== WHAT IS REQUIRED ==
Word by word and line by line, write out all of the records.

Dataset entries
(** * A shallow embedding of the n-dimensional hypercube renderer

    The geometry engine of the renderer (src/modules/renderer.js with its
    collaborators matrix.js, point.js and global.js) is embedded as Rocq
    functions, module by module, and the properties of its specification
    are proved or refuted against that embedding.

    Conventions of the embedding.
    - A JavaScript number is an exact real number, or [NaN].  Rounding,
      overflow, signed zero and the infinities are outside the model; the
      quotient by zero, which JavaScript answers with an infinity or NaN,
      is represented by [NaN].
    - A thrown exception, and a loop that has not finished within its
      fuel, are outcomes of a computation ([Throw], [OutOfFuel]).
    - The keys of [for (const i in array)] are the decimal strings of the
      indices in ascending order; they are carried as [nat] and compared,
      where the source compares them, as strings.
    - 32-bit integer arithmetic is written over [Z] with the wrap-around
      spelled out.
    - Where a property needs two computed numbers to be different, the
      condition is put on the computed numbers ([separated]) and not on
      the inputs, so that it reads the same in double arithmetic. *)

From Stdlib Require Import ZArith QArith Reals Lra Lia List String Ascii Bool.
From Stdlib Require HexadecimalString HexadecimalN DecimalString DecimalNat.
From stdpp Require Import base list.

Local Open Scope Z_scope.

(* ================================================================== *)
(** * JavaScript values and primitives used by the renderer *)
(* ================================================================== *)

Module JS.

(** Exceptions the engine can raise: the engine's own [new Error(message)]
    and the TypeError of the language (property read on [undefined],
    [reduce] of an empty array without initial value). *)
Inductive exception : Type :=
  | TypeError
  | Error (message : string).

Inductive outcome (A : Type) : Type :=
  | Return (a : A)
  | Throw (e : exception)
  | OutOfFuel.

Arguments Return {A} a.
Arguments Throw {A} e.
Arguments OutOfFuel {A}.

Definition bind {A B} (m : outcome A) (k : A -> outcome B) : outcome B :=
  match m with
  | Return a => k a
  | Throw e => Throw e
  | OutOfFuel => OutOfFuel
  end.

Definition returns {A} (m : outcome A) : bool :=
  match m with Return _ => true | _ => false end.

Definition throws {A} (m : outcome A) : bool :=
  match m with Throw _ => true | _ => false end.

(** A generator drained by [Array.from]: the items yielded by [body] on
    each element in turn, or the first exception. *)
Fixpoint forEach {X Y} (body : X -> outcome (list Y)) (xs : list X)
  : outcome (list Y) :=
  match xs with
  | [] => Return []
  | x :: xs' =>
      bind (body x) (fun ys =>
      bind (forEach body xs') (fun zs => Return (ys ++ zs)))
  end.

(** ** Numbers *)

Inductive number : Type :=
  | Num (r : R)
  | NaN.

Definition lift2 (f : R -> R -> R) (a b : number) : number :=
  match a, b with
  | Num x, Num y => Num (f x y)
  | _, _ => NaN
  end.

Definition lift1 (f : R -> R) (a : number) : number :=
  match a with
  | Num x => Num (f x)
  | NaN => NaN
  end.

== SOLVED PROBLEM ==
(** * A shallow embedding of the n-dimensional hypercube renderer

    The geometry engine of the renderer (src/modules/renderer.js with its
    collaborators matrix.js, point.js and global.js) is embedded as Rocq
    functions, module by module, and the properties of its specification
    are proved or refuted against that embedding.

    Conventions of the embedding.
    - A JavaScript number is an exact real number, or [NaN].  Rounding,
      overflow, signed zero and the infinities are outside the model; the
      quotient by zero, which JavaScript answers with an infinity or NaN,
      is represented by [NaN].
    - A thrown exception, and a loop that has not finished within its
      fuel, are outcomes of a computation ([Throw], [OutOfFuel]).
    - The keys of [for (const i in array)] are the decimal strings of the
      indices in ascending order; they are carried as [nat] and compared,
      where the source compares them, as strings.
    - 32-bit integer arithmetic is written over [Z] with the wrap-around
      spelled out.
    - Where a property needs two computed numbers to be different, the
      condition is put on the computed numbers ([separated]) and not on
      the inputs, so that it reads the same in double arithmetic. *)

From Stdlib Require Import ZArith QArith Reals Lra Lia List String Ascii Bool.
From Stdlib Require HexadecimalString HexadecimalN DecimalString DecimalNat.
From stdpp Require Import base list.

Local Open Scope Z_scope.

(* ================================================================== *)
(** * JavaScript values and primitives used by the renderer *)
(* ================================================================== *)

Module JS.

(** Exceptions the engine can raise: the engine's own [new Error(message)]
    and the TypeError of the language (property read on [undefined],
    [reduce] of an empty array without initial value). *)
Inductive exception : Type :=
  | TypeError
  | Error (message : string).

Inductive outcome (A : Type) : Type :=
  | Return (a : A)
  | Throw (e : exception)
  | OutOfFuel.

Arguments Return {A} a.
Arguments Throw {A} e.
Arguments OutOfFuel {A}.

Definition bind {A B} (m : outcome A) (k : A -> outcome B) : outcome B :=
  match m with
  | Return a => k a
  | Throw e => Throw e
  | OutOfFuel => OutOfFuel
  end.

Definition returns {A} (m : outcome A) : bool :=
  match m with Return _ => true | _ => false end.

Definition throws {A} (m : outcome A) : bool :=
  match m with Throw _ => true | _ => false end.

(** A generator drained by [Array.from]: the items yielded by [body] on
    each element in turn, or the first exception. *)
Fixpoint forEach {X Y} (body : X -> outcome (list Y)) (xs : list X)
  : outcome (list Y) :=
  match xs with
  | [] => Return []
  | x :: xs' =>
      bind (body x) (fun ys =>
      bind (forEach body xs') (fun zs => Return (ys ++ zs)))
  end.

(** ** Numbers *)

Inductive number : Type :=
  | Num (r : R)
  | NaN.

Definition lift2 (f : R -> R -> R) (a b : number) : number :=
  match a, b with
  | Num x, Num y => Num (f x y)
  | _, _ => NaN
  end.

Definition lift1 (f : R -> R) (a : number) : number :=
  match a with
  | Num x => Num (f x)
  | NaN => NaN
  end.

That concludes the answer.